Adjusted analyses showed no independent association between timing of detection and survival (early vs synchronous: adjusted HR 0.99; 95% CI 0.75–1.31; late vs synchronous: 0.80; 95% CI 0.58–1.08).
Instead, the strongest determinants of survival were the number of liver metastases, patient age and, most notably, receipt of local treatment.
Patients unable to undergo local treatment had a markedly higher risk of death (HR 3.12; 95% CI 2.40–4.05), while systemic therapy without subsequent local treatment was associated with an even greater hazard (HR 6.50; 95% CI 5.25–8.04).
Baseline characteristics varied significantly across timing groups. Patients with synchronous colorectal liver metastases had a higher tumour burden, including more lesions, larger tumours and higher carcinoembryonic antigen levels, compared with the early and late metachronous groups.
Tumour biology vs metastases detection timing
Some methodological challenges and limitations were evident, including immortal time bias when survival was measured from primary tumour diagnosis rather than liver metastasis detection.
Also, when OS was calculated from the primary diagnosis, survival differences between groups seemed more pronounced, highlighting the need to standardise analytical approaches.
Furthermore, the retrospective design and the combination of two diverse cohorts may have introduced selection bias and confounding due to treatment allocation, and improvements in imaging and therapy during the lengthy inclusion period might also have affected outcomes, the authors said.

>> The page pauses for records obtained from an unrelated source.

Lemma kicks_lengthen_rows_witness :
  exists p', kick (cdt := cdt_model) (libm := libm_model) ex_env REACHED_TRESHOLD 0 ex_row = Ok p' /\
    length (write_producer_info (St := streams_model) p') = (length (write_producer_info (St := streams_model) ex_row) + 105)%nat.
Proof.
  destruct (kick (cdt := cdt_model) (libm := libm_model) ex_env REACHED_TRESHOLD 0 ex_row) as [p'|] eqn:H; [|vm_compute in H; discriminate].
  exists p'. split; [reflexivity|].
  exact (proj2 (proj2 (kicks_lengthen_rows (St := streams_model) (cdt := cdt_model) (libm := libm_model) ex_env ex_row p' eq_refl eq_refl eq_refl H))).
Defined.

Nevertheless, the findings suggested that the apparent prognostic disadvantage of synchronous metastases results from underlying tumour biology rather than the timing itself.

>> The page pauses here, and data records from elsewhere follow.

Definition pairs (apps : list approval) : list (permission_level * Z) := map (fun x => (level x, time x)) apps.

Lemma spread_given g v t : In (v, t) (spread g) -> t ∈ g !!! v.
Proof.
  unfold spread. rewrite in_flat_map. intros ([l ts] & Hl & Ht). apply in_map_iff in Ht as (t' & [= -> ->] & Ht).
  apply list_elem_of_In, elem_of_map_to_list in Hl. apply list_elem_of_In in Ht. by rewrite (lookup_total_correct _ _ _ Hl).
Qed.
Lemma multiplicity_cons (l x : permission_level) (ls : list permission_level) :
  multiplicity l (list_to_set_disj (x :: ls)) = ((if bool_decide (l = x) then 1 else 0) + multiplicity l (list_to_set_disj ls))%nat.
Proof.
  change (list_to_set_disj (x :: ls) : gmultiset permission_level) with ({[+ x +]} ⊎ list_to_set_disj ls : gmultiset permission_level).
  rewrite multiplicity_disj_union. f_equal. rewrite multiplicity_singleton. case_bool_decide; by case_decide.
Qed.
Lemma level_eqb_decide x y : level_eqb x y = bool_decide (y = x).
Proof. apply eq_bool_prop_intro. rewrite !Is_true_true, level_eqb_eq, bool_decide_eq_true. split; congruence. Qed.
Lemma times_cons l x apps : times l (x :: apps) = if bool_decide (l = level x) then time x :: times l apps else times l apps.
Proof.
  unfold times. cbn [List.filter]. rewrite level_eqb_decide. by destruct (bool_decide _).
Qed.
Lemma times_app l apps apps' : times l (apps ++ apps') = times l apps ++ times l apps'.
Proof. unfold times. by rewrite List.filter_app, map_app. Qed.
Lemma times_length l apps : length (times l apps) = multiplicity l (list_to_set_disj (map level apps)).
Proof.
  induction apps as [|x apps IH]; [done|]. cbn [map]. rewrite times_cons, multiplicity_cons. case_bool_decide; cbn; by rewrite IH.
Qed.
Lemma times_some l apps : existsb (fun x => level_eqb (level x) l) apps = (0 <? length (times l apps))%nat.
Proof.
  induction apps as [|x apps IH]; [done|]. cbn [existsb]. rewrite times_cons, level_eqb_decide.
  by case_bool_decide.
Qed.
Lemma asked_times l a m : row_matches a m ->
  multiplicity l (asked m) = (length (times l (requested_approvals a)) + length (given m !!! l))%nat.
Proof.
  intros [Ha Hg]. rewrite Ha, Hg, !times_length, list_to_set_disj_app, multiplicity_disj_union. done.
Qed.

Lemma given_some a m l :
  row_matches a m -> existsb (fun x => level_eqb (level x) l) (provided_approvals a) = (0 <? length (given m !!! l))%nat.
Proof. intros [_ Hg]. by rewrite times_some, Hg. Qed.
Lemma asked_open a m l :
  row_matches a m -> existsb (fun x => level_eqb (level x) l) (requested_approvals a) = (length (given m !!! l) <? multiplicity l (asked m))%nat.
Proof.
  intros Hm. rewrite times_some, (asked_times l a m Hm).
  destruct (Nat.ltb_spec 0 (length (times l (requested_approvals a)))), (Nat.ltb_spec (length (given m !!! l))
    (length (times l (requested_approvals a)) + length (given m !!! l))); done || lia.
Qed.

Lemma erase_level l apps : existsb (fun x => level_eqb (level x) l) apps = true ->
  map level apps ≡ₚ l :: map level (erase_first (fun x => level_eqb (level x) l) apps).
Proof. intros (x & Hx%level_eqb_eq & Hp)%erase_first_perm. rewrite Hp at 1. cbn. by rewrite Hx. Qed.
Lemma erase_times l k apps :
  times k (erase_first (fun x => level_eqb (level x) l) apps) = if bool_decide (k = l) then tail (times k apps) else times k apps.
Proof.
  induction apps as [|x apps IH]; cbn [erase_first]; [by case_bool_decide|]. rewrite level_eqb_decide, (times_cons k x apps).
  destruct (decide (l = level x)) as [->|Hne]; [rewrite (bool_decide_true (level x = level x)) by done; by case_bool_decide|].
  rewrite (bool_decide_false (l = level x)), times_cons, IH by done. repeat case_bool_decide; congruence.
Qed.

The authors also observed that synchronous disease might imply earlier systemic spread or more aggressive disease, although this distinction remains uncertain.
They further emphasised that treatment strategy – especially the ability to achieve local control – was the key factor in survival and concluded that tumour burden, molecular profile and treatment options should be prioritised over the timing of liver metastasis detection when making management decisions.
Reference
Kemna R et al. Time of detection of liver metastases and survival in patients with colorectal cancer. JAMA Netw Open 2026;9(3):e262088.